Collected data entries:
(* ===== verification/EngineProps.v ===== *)
(** * EngineProps: what the engine promises

    The dependency scheduler returns the same outcomes whatever order its jobs
    finish in; a budget is never exceeded and no grant is lost; permits are
    conserved; a session's table names its live programs, and closing it stops all
    of them. *)

From S2P Require Import Prelude Text Graph Dag Request Budget Governor Runtime.

(** ** Samples *)

(** A job is the value it completes with, whether it succeeded, or an error. *)
Definition sample_job (j : result nat (nat * bool)) : result nat (DagCompletion nat) :=
  match j with Ok (v, ok) => Ok (mkCompletion v ok) | Err e => Err e end.

(** 0 fails, so 2, and 3 after it, are skipped; 1 and 4 complete. *)
Definition sample_dag : list (DagNode (result nat (nat * bool))) :=
  [mkDagNode [] (Ok (10, false)); mkDagNode [] (Ok (11, true)); mkDagNode [0; 1] (Ok (12, true));
   mkDagNode [2] (Ok (13, true)); mkDagNode [1] (Ok (14, true))]%nat.

Lemma sample_dag_ok : dag_ok sample_dag.
Proof. apply (validate_ok (E := nat)). vm_compute. reflexivity. Defined.

Definition sample_config : SessionConfig := mkConfig 1 (L ".") 4096 65536.

Definition sample_search (id : Z) : Request :=
  mkRequest id (ARead (mkRead [L "a.txt"] ReadBytes 0 10)) (mkBudget 100 10 30000) None.
(* ===== verification/JournalState.v ===== *)
(** * JournalState: what a disk with a journal stands for

    A view is what the workspace's paths hold.  [perform] says what an action does to
    a view: the specification of a transaction.  [pending v d ps gs] is a disk whose
    journal records the actions [ps] and whose workspace, once they are undone, is
    [v]: each action is somewhere between untouched and applied, independently of the
    others, within its own footprint of places.  [gs] are the bytes that each action
    brings and takes. *)

From S2P Require Import Prelude Text Workspace Manifest Disk Mutation Transaction.

(** ** Views *)

Inductive Entry : Type := Absent | Directory | Other | Contents (c : bytes).
Definition View : Type := list str -> Entry.

Definition view (d : Disk) : View := fun l =>
  match tree d !! Work l with
  | None => Absent
  | Some Dir => Directory
  | Some Special => Other
  | Some (File i) => match data d !! i with Some c => Contents c | None => Other end
  end.

Definition view_at (v : View) (logical : str) : Entry := v (split 47 logical).
Definition store (logical : str) (e : Entry) (v : View) : View := fun l =>
  if decide (l = split 47 logical) then e else v l.

(** What one action does to the workspace when it succeeds. *)
Definition perform (a : FileAction) (v : View) : View :=
  match fa_kind a, fa_destination a with
  | (FA_Create | FA_Replace), _ => store (fa_path a) (Contents (default [] (fa_content a))) v
  | FA_Copy, Some destination => store destination (view_at v (fa_path a)) v
  | FA_Move, Some destination => store destination (view_at v (fa_path a)) (store (fa_path a) Absent v)
  | FA_Remove, _ => store (fa_path a) Absent v
  | _, None => v
  end.

Definition perform_all (actions : list FileAction) (v : View) : View :=
  fold_left (fun v a => perform a v) actions v.

Lemma split_inj c s t : split c s = split c t -> s = t.
Proof. intros H. rewrite <- (join_split c s), <- (join_split c t). by rewrite H. Qed.

Lemma place_of_inj s t : place_of s = place_of t -> s = t.
Proof. intros [= H]. by apply split_inj in H. Qed.

Lemma view_holds d s c : holds d (place_of s) c -> view_at (view d) s = Contents c.
Proof. intros (i & Ht & Hd). unfold view_at, view. unfold place_of in Ht. by rewrite Ht, Hd. Qed.

Lemma view_none d s : tree d !! place_of s = None -> view_at (view d) s = Absent.
Proof. intros Ht. unfold view_at, view. unfold place_of in Ht. by rewrite Ht. Qed.

(** ** Disks *)

Record wf (d : Disk) : Prop := mkWf {
  wf_root : tree d !! Work [] = Some Dir;
  wf_data : forall p i, tree d !! p = Some (File i) -> is_Some (data d !! i);
}.

Lemma wf_holds d p i : wf d -> tree d !! p = Some (File i) -> exists c, holds d p c.
Proof. intros Hw Ht. destruct (wf_data d Hw p i Ht) as [c Hc]. by exists c, i. Qed.

(** [d'] differs from [d] at places of [S] only; no bytes change, and no directory goes
    but those of a journal in preparation. *)
Record touches (S : Place -> Prop) (d d' : Disk) : Prop := mkTouches {
  to_wf : wf d';
  to_other : forall p, ~ S p -> tree d' !! p = tree d !! p;
  to_dirs : forall p, in_journal Preparing p = false -> tree d !! p = Some Dir -> tree d' !! p = Some Dir;
  to_data : data d ⊆ data d';
}.

Lemma touches_refl S d : wf d -> touches S d d.
Proof. by split. Qed.

Lemma touches_trans S d d' d'' : touches S d d' -> touches S d' d'' -> touches S d d''.
Proof.
  intros [_ O1 D1 C1] [W O2 D2 C2]. split; [done| |auto|by etrans].
  intros p Hp. by rewrite O2, O1.
Qed.

Lemma touches_mono (S S' : Place -> Prop) d d' : (forall p, S p -> S' p) -> touches S d d' -> touches S' d d'.
Proof. intros HS [W O D C]. split; [done| |done|done]. intros p Hp. apply O. auto. Qed.

Lemma touches_intro (S : Place -> Prop) d d' :
  wf d -> (forall p, ~ S p -> tree d' !! p = tree d !! p) ->
  (forall p, in_journal Preparing p = false -> S p -> tree d !! p <> Some Dir) ->
  (forall p i, S p -> tree d' !! p = Some (File i) -> is_Some (data d' !! i)) ->
  data d ⊆ data d' -> (forall p, S p \/ ~ S p) -> touches S d d'.
Proof.
  intros [Hr Hf] Ho Hd Hi Hs Hdec.
  assert (forall p, in_journal Preparing p = false -> tree d !! p = Some Dir -> tree d' !! p = Some Dir) as Hdirs.
  { intros p Hj Hp. rewrite Ho; [done|]. intros HS. by apply (Hd p). }
  split; [split; [auto|]|done|done|done].
  intros p i Hp. destruct (Hdec p) as [HS|HS]; [by eapply Hi|].
  rewrite Ho in Hp by done. destruct (Hf p i Hp) as [c Hc]. exists c. by eapply lookup_weaken.
Qed.

Lemma touches_delete p d : wf d -> tree d !! p <> Some Dir -> touches (eq p) d (set_tree (delete p (tree d)) d).
Proof.
  intros Hw Hp. apply touches_intro; cbn; try done.
  - intros q Hq. by rewrite lookup_delete_ne.
  - by intros q _ <-.
  - intros q i <-. by rewrite lookup_delete_eq.
  - intros q. destruct (decide (p = q)); auto.
Qed.

Lemma touches_link p i d :
  wf d -> tree d !! p <> Some Dir -> is_Some (data d !! i) ->
  touches (eq p) d (set_tree (<[p := File i]> (tree d)) d).
Proof.
  intros Hw Hp Hi. apply touches_intro; cbn; try done.
  - intros q Hq. by rewrite lookup_insert_ne.
  - by intros q _ <-.
  - intros q j <-. rewrite lookup_insert_eq. by intros [= <-].
  - intros q. destruct (decide (p = q)); auto.
Qed.

Lemma touches_new p i c d :
  wf d -> tree d !! p <> Some Dir -> data d !! i = None ->
  touches (eq p) d (mkDisk (<[p := File i]> (tree d)) (<[i := c]> (data d))).
Proof.
  intros Hw Hp Hi. apply touches_intro; cbn; try done.
  - intros q Hq. by rewrite lookup_insert_ne.
  - by intros q _ <-.
  - intros q j <-. rewrite lookup_insert_eq. intros [= <-]. rewrite lookup_insert_eq. eauto.
  - by apply insert_subseteq.
  - intros q. destruct (decide (p = q)); auto.
Qed.

Lemma new_inode_fresh d : data d !! new_inode d = None.
Proof. apply not_elem_of_dom. unfold new_inode. apply (is_fresh (dom (data d) : gset nat)). Qed.

Lemma touches_created p c d : wf d -> tree d !! p <> Some Dir -> touches (eq p) d (created p c d).
Proof. intros. apply touches_new; auto using new_inode_fresh. Qed.

Lemma touches_rename p q i d :
  wf d -> tree d !! p = Some (File i) -> tree d !! q <> Some Dir ->
  touches (fun r => r = p \/ r = q) d (set_tree (<[q := File i]> (delete p (tree d))) d).
Proof.
  intros Hw Hp Hq. pose proof (wf_data d Hw p i Hp). apply touches_intro; cbn; try done.
  - intros r Hr. rewrite lookup_insert_ne, lookup_delete_ne by naive_solver. done.
  - intros r _ [->| ->]; congruence.
  - intros r j Hr. destruct (decide (r = q)) as [->|Hn].
    + rewrite lookup_insert_eq. by intros [= <-].
    + rewrite lookup_insert_ne by done. destruct Hr as [->|]; [by rewrite lookup_delete_eq|done].
  - intros r. destruct (decide (r = p)), (decide (r = q)); naive_solver.
Qed.

Lemma holds_touches S d d' p c : touches S d d' -> ~ S p -> holds d p c -> holds d' p c.
Proof.
  intros [_ O _ C] Hp (i & Ht & Hc). exists i. rewrite O by done. split; [done|]. by eapply lookup_weaken.
Qed.

Lemma reachable_touches S d d' s : touches S d d' -> reachable d s -> reachable d' s.
Proof. intros [_ _ D _] Hr l l' Hl Hn. apply D; [done|]. by eapply Hr. Qed.

Lemma view_touches S d d' l : wf d -> touches S d d' -> ~ S (Work l) -> view d' l = view d l.
Proof.
  intros Hw [_ O _ C] Hl. unfold view. rewrite O by done.
  destruct (tree d !! Work l) as [[|i|]|] eqn:E; [done| |done|done].
  destruct (wf_data d Hw _ i E) as [c Hc]. by rewrite Hc, (lookup_weaken _ _ _ _ Hc C).
Qed.

(** ** The state of one action *)

Definition stage_of (index : nat) : Place := Journal Transaction (StageFile index).
Definition removed_of (index : nat) : Place := Journal Transaction (RemovedFile index).

(** The bytes an action brings, and those it takes from its path. *)
Record Ghost : Type := mkGhost { g_new : bytes; g_old : bytes }.

(** [p] holds the file [i], or nothing. *)
Definition link_or_none (d : Disk) (p : Place) (i : nat) : Prop :=
  tree d !! p = None \/ tree d !! p = Some (File i).

Section libraries.
Context `{lib : Libraries}.

Definition describes (a : PreparedAction) (c : bytes) : Prop :=
  pa_digest a = blake3 c /\ pa_size a = len c.

(** The record of an action agrees with the view that the transaction started from. *)
Definition ghost_ok (v : View) (a : PreparedAction) (g : Ghost) : Prop :=
  match pa_kind a with
  | FA_Create | FA_Copy => describes a (g_new g) /\ view_at v (target_path a) = Absent
  | FA_Move =>
      describes a (g_old g) /\ view_at v (pa_path a) = Contents (g_old g)
      /\ exists destination, pa_destination a = Some destination /\ view_at v destination = Absent
  | FA_Remove => describes a (g_old g) /\ view_at v (pa_path a) = Contents (g_old g)
  | FA_Replace =>
      describes a (g_new g) /\ view_at v (pa_path a) = Contents (g_old g)
      /\ pa_preimage_digest a = Some (blake3 (g_old g)) /\ pa_preimage_size a = Some (len (g_old g))
      /\ (blake3 (g_old g) = blake3 (g_new g) -> g_old g = g_new g)
  end.

(** Where the files of an action may be, at any moment of applying or undoing it. *)
Definition midway (d : Disk) (index : nat) (a : PreparedAction) (g : Ghost) : Prop :=
  match pa_kind a with
  | FA_Create | FA_Copy =>
      exists i, data d !! i = Some (g_new g)
        /\ link_or_none d (stage_of index) i /\ link_or_none d (place_of (target_path a)) i
  | FA_Move =>
      exists i, data d !! i = Some (g_old g)
        /\ link_or_none d (place_of (pa_path a)) i /\ link_or_none d (place_of (target_path a)) i
        /\ (tree d !! place_of (pa_path a) = None -> tree d !! place_of (target_path a) <> None)
  | FA_Remove =>
      exists i, data d !! i = Some (g_old g)
        /\ ((tree d !! place_of (pa_path a) = Some (File i) /\ tree d !! removed_of index = None)
            \/ (tree d !! place_of (pa_path a) = None /\ tree d !! removed_of index = Some (File i)))
  | FA_Replace =>
      (tree d !! removed_of index = None \/ holds d (removed_of index) (g_old g))
      /\ (holds d (place_of (pa_path a)) (g_old g)
          \/ (holds d (place_of (pa_path a)) (g_new g) /\ holds d (removed_of index) (g_old g)))
      /\ (tree d !! stage_of index = None \/ exists c, holds d (stage_of index) c)
  end.

(** Nothing of the action has happened yet. *)
Definition untouched (d : Disk) (index : nat) (a : PreparedAction) (g : Ghost) : Prop :=
  match pa_kind a with
  | FA_Create | FA_Copy => tree d !! stage_of index <> None /\ tree d !! place_of (target_path a) = None
  | FA_Move => tree d !! place_of (target_path a) = None
  | FA_Remove => tree d !! removed_of index = None
  | FA_Replace =>
      holds d (place_of (pa_path a)) (g_old g) /\ holds d (stage_of index) (g_new g)
      /\ holds d (removed_of index) (g_old g)
  end.

(** The paths whose entries the action changes; a copy reads its source only. *)
Definition changed_paths (a : PreparedAction) : list str :=
  match pa_kind a with
  | FA_Create | FA_Copy => [target_path a]
  | FA_Move => [pa_path a; target_path a]
  | FA_Remove | FA_Replace => [pa_path a]
  end.

(** The action's paths hold what the transaction found, or what it leaves. *)
Definition undone (v : View) (d : Disk) (a : PreparedAction) : Prop :=
  forall s, s ∈ changed_paths a -> view_at (view d) s = view_at v s.

Definition effect (a : PreparedAction) (g : Ghost) (v : View) : View :=
  match pa_kind a with
  | FA_Create | FA_Copy => store (target_path a) (Contents (g_new g)) v
  | FA_Move => store (target_path a) (Contents (g_old g)) (store (pa_path a) Absent v)
  | FA_Remove => store (pa_path a) Absent v
  | FA_Replace => store (pa_path a) (Contents (g_new g)) v
  end.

REQUIRED WORK: When copying the data above, please keep exactly the lines from its first line through the line with "Dir => Directory", both ends included, and drop the rest.

THE COMPLETED TASK:
(* ===== verification/EngineProps.v ===== *)
(** * EngineProps: what the engine promises

    The dependency scheduler returns the same outcomes whatever order its jobs
    finish in; a budget is never exceeded and no grant is lost; permits are
    conserved; a session's table names its live programs, and closing it stops all
    of them. *)

From S2P Require Import Prelude Text Graph Dag Request Budget Governor Runtime.

(** ** Samples *)

(** A job is the value it completes with, whether it succeeded, or an error. *)
Definition sample_job (j : result nat (nat * bool)) : result nat (DagCompletion nat) :=
  match j with Ok (v, ok) => Ok (mkCompletion v ok) | Err e => Err e end.

(** 0 fails, so 2, and 3 after it, are skipped; 1 and 4 complete. *)
Definition sample_dag : list (DagNode (result nat (nat * bool))) :=
  [mkDagNode [] (Ok (10, false)); mkDagNode [] (Ok (11, true)); mkDagNode [0; 1] (Ok (12, true));
   mkDagNode [2] (Ok (13, true)); mkDagNode [1] (Ok (14, true))]%nat.

Lemma sample_dag_ok : dag_ok sample_dag.
Proof. apply (validate_ok (E := nat)). vm_compute. reflexivity. Defined.

Definition sample_config : SessionConfig := mkConfig 1 (L ".") 4096 65536.

Definition sample_search (id : Z) : Request :=
  mkRequest id (ARead (mkRead [L "a.txt"] ReadBytes 0 10)) (mkBudget 100 10 30000) None.
(* ===== verification/JournalState.v ===== *)
(** * JournalState: what a disk with a journal stands for

    A view is what the workspace's paths hold.  [perform] says what an action does to
    a view: the specification of a transaction.  [pending v d ps gs] is a disk whose
    journal records the actions [ps] and whose workspace, once they are undone, is
    [v]: each action is somewhere between untouched and applied, independently of the
    others, within its own footprint of places.  [gs] are the bytes that each action
    brings and takes. *)

From S2P Require Import Prelude Text Workspace Manifest Disk Mutation Transaction.

(** ** Views *)

Inductive Entry : Type := Absent | Directory | Other | Contents (c : bytes).
Definition View : Type := list str -> Entry.

Definition view (d : Disk) : View := fun l =>
  match tree d !! Work l with
  | None => Absent
  | Some Dir => Directory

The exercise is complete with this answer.